ÖZET (TÜM RAPOR İLİŞİKTE TAKDİM EDİLMİŞTİR)
İlaç endüstrisi, dünyanın en kârlı sektörlerinden biridir ve milyonlarca insanın hâlâ yaşamsal, hayati öneme sahip ilaçlara erişememesine yol açan son derece sorunlu bir modelden faydalanmaktadır. Bu, on yıllardır Güney yarım kürede büyük bir sorun teşkil ederken, son yıllarda uygun fiyatlı ilaç krizinin Avrupa’ya da yayıldığı görülmektedir. On binlerce hatta yüz binlerce avroluk fiyat etiketlerine sahip, geliştirme ve üretim maliyetleriyle kıyaslandığında son derece orantısız derecede pahalı ilaçların ortaya çıkışı, büyük ölçüde sanayi yanlısı düzenlemelerden ve fikri mülkiyet (IP) kurallarından kaynaklanmaktadır.

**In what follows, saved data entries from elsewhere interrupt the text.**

(** The action is gone and its buffer, if any, is in the pool. *)
Lemma deleted_ok G held busy d s a x :
  ok G held (a :: busy) d s -> (a ∉ flight s ++ busy) -> s_ext x = s_ext (cx_sys s) ->
  pool_ok x G (bufs (cx_actions s) (flight s ++ busy)) ->
  (forall q, q ∈ msgBuffers (s_domain x) ++ bufs (cx_actions s) (flight s ++ busy) <-> q ∈ all_bufs s (a :: busy)) ->
  ok G held busy d (with_actions (delete a (cx_actions s)) (cx_nextAction s) (with_sys x s)).
Proof.
  intros Hc Hna Hx Hpool Hsub. set (s' := with_actions _ _ _). assert (ep s' = ep s) as He by (unfold ep; simpl; by rewrite Hx).
  assert (flight s' = flight s) as Hf by (unfold flight; by rewrite He).
  assert (bufs (cx_actions s') (flight s ++ busy) = bufs (cx_actions s) (flight s ++ busy)) as Hb by (simpl; by apply bufs_delete_ne).
  assert (forall h, all_recvs cb_holds s' h = all_recvs cb_holds s h) as Hr.
  { intros h. unfold all_recvs. rewrite Hf, He. simpl. rewrite owed_delete_ne; [done|]. intros Hin. apply Hna, elem_of_app. by left. }
  destruct Hc. constructor; rewrite ?Hf, ?Hr, ?Hb; try done.
  - intros b Hb'. simpl in Hb'. rewrite Hx in Hb'. destruct (co_target0 _ Hb') as (q & n & r & Hq & Hrg & Hn). exists q, n, r.
    split_and!; try done; try lia. intros Hin. apply Hn, Hsub. unfold all_bufs in Hin. rewrite Hf, Hb in Hin. done.
  - rewrite <- Permutation_middle in co_nodup0. by apply NoDup_cons in co_nodup0 as [_ ?].
  - intros b Hin. simpl. rewrite lookup_delete_ne by (by intros ->). apply co_live0. rewrite <- Permutation_middle. by right.
  - intros b act. simpl. rewrite lookup_delete_Some. intros [_ Hb']. by apply co_acts0.
  - intros p n Hp%co_bufs0. unfold all_bufs at 1. rewrite Hf, Hb. change (s_domain (cx_sys s')) with (s_domain x). by rewrite Hsub.
  - intros b act. simpl. rewrite lookup_delete_Some. intros [Hne Hb'] Hd. pose proof (co_flown0 _ _ Hb' Hd) as Hin.
    rewrite <- Permutation_middle in Hin. apply elem_of_cons in Hin as [->|Hin]; [done|done].
Qed.

Lemma wp_delete_action G held busy d s a :
  ok G held (a :: busy) d s ->
  wp never (delete_action a) (fun _ s' => ok G held busy d s' /\ same_but_actions s s' /\ cx_actions s' = delete a (cx_actions s)) s.
Proof.
  intros Hc. destruct (co_live _ _ _ _ _ _ Hc a) as [act Ha]; [apply elem_of_app; right; by left|].
  pose proof (co_acts _ _ _ _ _ _ Hc _ _ Ha) as (_ & Hid & Hz). pose proof (co_pool _ _ _ _ _ _ Hc) as Hpool.
  assert (a ∉ flight s ++ busy) as Hna.
  { pose proof (co_nodup _ _ _ _ _ _ Hc) as Hnd. rewrite <- Permutation_middle in Hnd. by apply NoDup_cons in Hnd as [? _]. }
  assert (bufs (cx_actions s) (flight s ++ a :: busy) ≡ₚ buffer_of (cx_actions s) a ++ bufs (cx_actions s) (flight s ++ busy)) as Hb.
  { rewrite <- Permutation_middle. done. }
  unfold buffer_of in Hb. rewrite Ha in Hb.
  unfold delete_action, get_action. apply wp_bind, wp_bind, wp_gets, (wp_of_option _ _ _ act); [done|]. apply wp_bind.
  assert (pa_domainBuffer act = 0 -> wp never (modify (fun s => with_actions (delete a (cx_actions s)) (cx_nextAction s) s))
    (fun _ s' => ok G held busy d s' /\ same_but_actions s s' /\ cx_actions s' = delete a (cx_actions s)) s) as Hnone.
  { intros E. rewrite E in Hb. simpl in Hb. apply wp_modify. split; [|done].
    apply (deleted_ok _ _ _ _ s a (cx_sys s)); try done; [by eapply pool_ok_perm|]. intros q. unfold all_bufs. by rewrite Hb. }
  unfold freeBuffer. destruct (pa_connection act) eqn:Ec; [|apply wp_ret, Hnone; by apply Hz].
  apply wp_bind. rewrite Hid, Z.eqb_refl, andb_false_r. apply wp_ret.
  destruct (pa_domainBuffer act =? 0) eqn:E0; [apply wp_ret, Hnone; by apply Z.eqb_eq|].
  assert (wp never (retMsgBuffer (pa_domainBuffer act)) (fun _ x => pool_ok x G (bufs (cx_actions s) (flight s ++ busy))) (cx_sys s)) as Hret.
  { eapply (wp_retMsgBuffer _ G _ (pa_domainBuffer act) []); [eapply pool_ok_perm; [exact Hb|exact Hpool]|done]. }
  unfold wp, retMsgBuffer, bind, assume_, guard_ in Hret. rewrite E0 in Hret. simpl in Hret.
  simpl negb. cbv iota. apply wp_conn_sys. unfold retMsgBuffer. apply wp_bind, wp_guard; [by rewrite E0|]. apply wp_modify, wp_modify.
  split; [|done]. apply (deleted_ok _ _ _ _ s a); try done. intros q. unfold all_bufs. rewrite Hb. simpl.
  rewrite !elem_of_app, !list_elem_of_singleton, ?elem_of_cons, ?elem_of_nil. tauto.
Qed.
End send.
End ConnectionSend.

Sivil toplum kuruluşları bu sorunlara yıllardır dikkat çekmekteydi; nihayet 2016 yılında Avrupa Konseyi bu durumu kabul etti. Konsey, Avrupa Komisyonu’ndan ilaç şirketlerine yönelik teşvik ve ödül sisteminin dengesiz olup olmadığını gözden geçirmesini istedi.

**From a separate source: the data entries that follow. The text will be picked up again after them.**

(* ===== verification/ConnectionPoll.v ===== *)
(** * Polling

    Theorems on the loops of the connection: the invariant is kept by every turn
    when the hooks and the functions of the actions keep their part of it, the
    completions are handled in the order libfabric gives them, and a message that
    is not authenticated reaches no hook. *)

From Stdlib Require Import String.
From S2P Require Import Prelude StdMap Memory Serializer Protocol System Fabric LibfabricDomain ClientRegistry Connection Dispatch ConnectionInv ConnectionSend.

Module ConnectionPoll.
Import Serializer Protocol LibfabricDomain ClientRegistry Connection Dispatch ConnectionInv ConnectionSend.

Definition HEADER_SIZE : Z := 32.

Lemma header_size m (h : LibfabricMessageHeader) : blen (m_bytes m h) = HEADER_SIZE.
Proof. simpl. rewrite !length_app, !le_split_length. done. Qed.

(** Any 32 bytes are a header. *)
Lemma header_of_bytes m l : Z.of_nat (length l) = HEADER_SIZE -> exists h : LibfabricMessageHeader, m_wf h /\ m_bytes m h = l.
Proof.
  intros Hl. unfold HEADER_SIZE in Hl.
  assert (forall k, (k + 8 <= 32)%nat -> length (take 8 (drop k l)) = 8%nat) as Hk by (intros; rewrite length_take, length_drop; lia).
  set (w := fun k => le_combine (take 8 (drop k l))).
  assert (forall k, (k + 8 <= 32)%nat -> is_u64 (w k)) as Hu.
  { intros k Hk'. pose proof (le_combine_range (take 8 (drop k l))) as Hr. rewrite (Hk k Hk') in Hr. exact Hr. }
  assert (forall k, (k + 8 <= 32)%nat -> le_split 8 (w k) = take 8 (drop k l)) as Hs.
  { intros k Hk'. unfold w. rewrite <- (Hk k Hk') at 1. apply le_split_combine. }
  exists (mkHeader (w 0%nat) (w 8%nat) (w 16%nat) (w 24%nat)). split; [simpl; split_and!; apply Hu; lia|].
  simpl. rewrite !Hs, app_nil_r by lia. rewrite drop_0.
  symmetry. etransitivity; [symmetry; apply (take_drop 8)|]. f_equal.
  etransitivity; [symmetry; apply (take_drop 8)|]. rewrite drop_drop. f_equal.
  etransitivity; [symmetry; apply (take_drop 8)|]. rewrite drop_drop. f_equal.
  symmetry. apply take_ge. rewrite length_drop. simpl. lia.
Qed.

Bu inceleme karşısında “Büyük İlaç” lobisi (Big Pharma), ayrıcalıklarını savunmak için tüm gücüyle harekete geçti ve düzenleyici önlemleri kaldırmak veya zayıflatmak için yoğun çaba sarf etti. Komisyon ile kurduğu yakın ilişki – sanayinin uygunsuz etkilerini ciddiye almayan bir ilişki – bu süreçte kilit rol oynadı. Ayrıca ilaç endüstrisinin güçlü lobi bütçesi de etkili oldu. Örneğin, en çok harcama yapan ilk on şirket 2015’ten bu yana lobi bütçelerini 2 milyon avro artırdı ve ilaç endüstrisinin ana lobi grubu olan EFPIA (Avrupa İlaç Endüstrileri ve Dernekleri Federasyonu), Komisyon’un sekiz danışma grubunda yer alıyor. “Büyük İlaç”, aynı zamanda hastalıklar etrafında güçlü duyguları harekete geçiren bir halkla ilişkiler kampanyası da başlatarak, eleştirileri savuşturmayı ve tartışma alanını daraltmayı hedefledi. Bu lobi gücü sayesinde, sanayi hem ilaç teşvik ve ödüllerine (ör. fikri mülkiyet kuralları) ilişkin incelemede hem de ilaçların tekelleşme fiyatlandırma dönemini uzatan SPC (tamamlayıcı koruma sertifikası) denilen patent uzatmalarındaki değişiklikte etkili oldu. Ayrıca, yeni ilaç ve sağlık teknolojilerinin mevcut ilaçlarla kıyaslandığında ne kadar etkili olduğunu değerlendirmeye yönelik AB iş birliği önerisini de etkilemeyi başardı. Bu tür değerlendirmeler, üye devletlerin fiyat müzakereleri için önemliydi. İlaç şirketleri, tıbbi açıdan bir ilerleme sunmasa bile patent koruması devam eden ve bu nedenle daha pahalı olan “yeni” ilaçların kullanılmasını, koruması sona ermiş daha ucuz “eski” ilaçlara tercih etmektedir.
Ancak her şey kaybedilmiş değildir. Yüksek fiyatlar, erişim eksikliği ve gerçek terapötik ilerleme sunan çok az sayıda yeni ilaç krizine karşılık olarak, köklü değişim isteği hâlâ güçlüdür. Yeni Avrupa Parlamentosu ve Komisyonu’nun ilaç politikasının “Büyük İlaç”ın uygunsuz etkisinden korunmasını sağlaması gerektiğini vurguluyoruz. Dar ticari çıkarlar, halk sağlığı önceliklerini baltalamamalı ve endüstrinin korku yayma stratejileri dönüşümsel değişim alanını daraltmamalıdır. AB kurumları, yeni ilaçların sağlam ve bağımsız değerlendirmeleri için Avrupa genelinde iş birliğini sürdürmeli, ticaret anlaşmaları yoluyla genişletilmiş fikri mülkiyet hükümlerinin teşvik edilmesini durdurmalı ve ilaç araştırmalarının daha iyi finanse edilmesi için tartışmaları desteklemelidir. Böylece kamu yatırımlarına, kamu yararına dönüş sağlanabilir.